Your goal: Begin at the line bearing "Import ListNotations.". Transcribe it and all subsequent lines of the material below exactly, and nothing more.

Given data:
###
(** * calculator.py: the operation table and the interactive buffer engine

    A shallow embedding of [src/calculator.py].  The script has two parts
    with behaviour of their own:

    - the operation table ([add], [sub], [mul], [div], [powr], [mod]),
      called by the one-shot command line on two [float] operands;
    - the body of the read loop of [interactive_prompt], which owns the
      [display] string and the [history] list and interprets one stripped
      input line [cmd] at a time.

    Printing, colours, the spinner and the other animations have no effect
    on [display] or [history] and are left out.

    The host language is modelled as far as the script uses it:
    - a Python [str] is the list of its code points;
    - a Python [float] is an IEEE 754 binary64 number, [spec_float] of the
      standard library with [prec = 53] and [emax = 1024];
    - a Python [int] is a [Z];
    - exceptions are the [Raise] results of a small error monad. *)

From Stdlib Require Import Ascii String.
From Stdlib Require Import ZArith NArith List Bool Lia.
From Stdlib Require Import DecimalString DecimalPos DecimalN DecimalZ.
From Stdlib Require Import SpecFloat.
Import ListNotations.

Local Open Scope Z_scope.

(* ================================================================== *)
(** * Python strings *)
(* ================================================================== *)

(** A string is the sequence of its Unicode code points: [len], slicing
    and [replace] all count code points. *)
Definition pystr := list N.

(** The code points of an ASCII literal. *)
Definition str (s : string) : pystr :=
  map N_of_ascii (list_ascii_of_string s).

(** The glyphs of the script that are not ASCII. *)
Definition cp_times : N := 215.    (* × *)
Definition cp_divide : N := 247.   (* ÷ *)
Definition cp_pi : N := 960.       (* π *)
Definition cp_sqrt : N := 8730.    (* √ *)
Definition cp_sup2 : N := 178.     (* ² *)
Definition cp_sup3 : N := 179.     (* ³ *)

Fixpoint pystr_eqb (a b : pystr) : bool :=
  match a, b with
  | [], [] => true
  | x :: a', y :: b' => N.eqb x y && pystr_eqb a' b'
  | _, _ => false
  end.

(** [c in s] for a one-character [c]. *)
Definition contains (c : N) (s : pystr) : bool := existsb (N.eqb c) s.

(** [cmd in [t1, t2, ...]] *)
Definition mem (s : pystr) (l : list pystr) : bool := existsb (pystr_eqb s) l.

(** [s.replace(old, new)] where [old] and [new] are one character long. *)
Definition replace (old new : N) (s : pystr) : pystr :=
  map (fun c => if N.eqb c old then new else c) s.

(** [s[:-1]] *)
Definition drop_last (s : pystr) : pystr := removelast s.

(** [s.lower()].  The script compares the lowered line only with words made
    of ASCII letters, [^], [2], [3], [²] and [³]; no character outside ASCII
    lowers to one of these, so lowering the ASCII capitals decides the same
    comparisons as the Unicode lowering. *)
Definition lower_cp (c : N) : N :=
  if (65 <=? c)%N && (c <=? 90)%N then (c + 32)%N else c.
###
Answer space:
Import ListNotations.

Local Open Scope Z_scope.

(* ================================================================== *)
(** * Python strings *)
(* ================================================================== *)

(** A string is the sequence of its Unicode code points: [len], slicing
    and [replace] all count code points. *)
Definition pystr := list N.

(** The code points of an ASCII literal. *)
Definition str (s : string) : pystr :=
  map N_of_ascii (list_ascii_of_string s).

(** The glyphs of the script that are not ASCII. *)
Definition cp_times : N := 215.    (* × *)
Definition cp_divide : N := 247.   (* ÷ *)
Definition cp_pi : N := 960.       (* π *)
Definition cp_sqrt : N := 8730.    (* √ *)
Definition cp_sup2 : N := 178.     (* ² *)
Definition cp_sup3 : N := 179.     (* ³ *)

Fixpoint pystr_eqb (a b : pystr) : bool :=
  match a, b with
  | [], [] => true
  | x :: a', y :: b' => N.eqb x y && pystr_eqb a' b'
  | _, _ => false
  end.

(** [c in s] for a one-character [c]. *)
Definition contains (c : N) (s : pystr) : bool := existsb (N.eqb c) s.

(** [cmd in [t1, t2, ...]] *)
Definition mem (s : pystr) (l : list pystr) : bool := existsb (pystr_eqb s) l.

(** [s.replace(old, new)] where [old] and [new] are one character long. *)
Definition replace (old new : N) (s : pystr) : pystr :=
  map (fun c => if N.eqb c old then new else c) s.

(** [s[:-1]] *)
Definition drop_last (s : pystr) : pystr := removelast s.

(** [s.lower()].  The script compares the lowered line only with words made
    of ASCII letters, [^], [2], [3], [²] and [³]; no character outside ASCII
    lowers to one of these, so lowering the ASCII capitals decides the same
    comparisons as the Unicode lowering. *)
Definition lower_cp (c : N) : N :=
  if (65 <=? c)%N && (c <=? 90)%N then (c + 32)%N else c.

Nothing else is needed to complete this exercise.